══ GIVEN DATA ══

(** The days from 1000-01-01 on are of the years from 1000 on. *)
Lemma year_fromordinal_1000 n :
  364878 <= n -> 1000 <= year (fromordinal n).
Proof.
  intros Hn.
  destruct (toordinal_ord2ymd n ltac:(lia)) as (E & Hy & Hm & Hd).
  fold (fromordinal n) in *. destruct (fromordinal n) as [y m dd].
  cbn [year month day] in *.
  destruct (Z_lt_dec y 1000) as [Hlt|]; [exfalso | lia].
  unfold toordinal, ymd2ord in E. cbn [year month day] in E.
  change (days_before_month y m) with (dbm (is_leap y) m) in E.
  change (days_in_month y m) with (dim (is_leap y) m) in Hd.
  destruct (month_day_spec (is_leap y) m dd Hm Hd) as [_ R].
  pose proof (days_before_year_mono (y + 1) 1000 ltac:(lia)) as U.
  rewrite days_before_year_succ in U by lia.
  change (days_before_year 1000) with 364877 in U. lia.
Qed.

(** The days of the years from 1001 on. *)
Lemma toordinal_from_1001 d :
  valid_date d -> 1001 <= year d -> 365243 <= toordinal d.
Proof.
  destruct d as [y m dd]. unfold valid_date, MINYEAR, MAXYEAR. simpl.
  intros (Hy & Hm & Hd) H2.
  unfold toordinal, ymd2ord. simpl.
  change (days_before_month y m) with (dbm (is_leap y) m).
  change (days_in_month y m) with (dim (is_leap y) m) in Hd.
  destruct (month_day_spec (is_leap y) m dd Hm Hd) as [_ R].
  pose proof (days_before_year_mono 1001 y ltac:(lia)) as L.
  change (days_before_year 1001) with 365242 in L. lia.
Qed.
(** The reader of a trajectory file that cannot be opened any more:
    starting the iteration raises [IOError] before any frame is handed
    out. *)
Definition unreadable_reader : Reader py_exn := {|
  iterate := fun _ => {| frames_read := []; read_error := Some IOError |}
|}.

(** The state the calls share: the frame the trajectory is at
    ([u.trajectory.ts]) and, for the record, the coordinate reads made so
    far: which group was read with the trajectory at which frame. *)
Record world : Type := {
  current : Timestep;
  reads : list (AtomGroup * Timestep)
}.

Section Run.

Context {exn : Type} {L : Library exn} {R : Reader exn}.

(** A computation that may raise and may change the shared state; an
    exception leaves the state as it was when it was raised. *)
Definition stateful (A : Type) : Type := world -> result exn A * world.

Definition ret_st {A : Type} (a : A) : stateful A := fun w => (Ok a, w).

Definition raise_st {A : Type} (e : exn) : stateful A :=
  fun w => (Raise e, w).

Definition bind_st {A B : Type} (c : stateful A) (k : A -> stateful B)
  : stateful B :=
  fun w =>
    match c w with
    | (Ok a, w') => k a w'
    | (Raise e, w') => (Raise e, w')
    end.

Notation "x <~ c ;; k" := (bind_st c (fun x => k))
  (at level 61, c at next level, right associativity).

(** A library call that does not touch the state. *)
Definition call {A : Type} (c : result exn A) : stateful A :=
  fun w => (c, w).

(** The reader makes [ts] the frame the trajectory is at. *)
Definition make_current (ts : Timestep) : stateful unit :=
  fun w => (Ok tt, {| current := ts; reads := reads w |}).

(** After the last frame the reader rewinds to the first one. *)
Definition rewind (frames : list Timestep) : stateful unit :=
  fun w => (Ok tt, {| current := hd (current w) frames; reads := reads w |}).

(** [group.positions]: the coordinates of the group's atoms in the frame
    the trajectory is at. *)
Definition read_positions (g : AtomGroup) : stateful (list coordinate) :=
  fun w =>
    (positions g (current w),
     {| current := current w; reads := reads w ++ [(g, current w)] |}).

(** [for ts in frames]: the reader makes each frame current, then the
    body runs with [ts] bound to it. *)
Fixpoint for_each_frame {S : Type} (frames : list Timestep)
    (body : S -> Timestep -> stateful S) (s : S) : stateful S :=
  match frames with
  | [] => ret_st s
  | ts :: rest =>
      done <~ make_current ts ;;
      s' <~ body s ts ;;
      for_each_frame rest body s'
  end.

═══

▶ **WHAT IS BEING ASKED**
All lines from the one that holds "current := hd" through the end of the material, both ends included, should be restated exactly.

▶ **RESPONSE TO THE EXERCISE**
  fun w => (Ok tt, {| current := hd (current w) frames; reads := reads w |}).

(** [group.positions]: the coordinates of the group's atoms in the frame
    the trajectory is at. *)
Definition read_positions (g : AtomGroup) : stateful (list coordinate) :=
  fun w =>
    (positions g (current w),
     {| current := current w; reads := reads w ++ [(g, current w)] |}).

(** [for ts in frames]: the reader makes each frame current, then the
    body runs with [ts] bound to it. *)
Fixpoint for_each_frame {S : Type} (frames : list Timestep)
    (body : S -> Timestep -> stateful S) (s : S) : stateful S :=
  match frames with
  | [] => ret_st s
  | ts :: rest =>
      done <~ make_current ts ;;
      s' <~ body s ts ;;
      for_each_frame rest body s'
  end.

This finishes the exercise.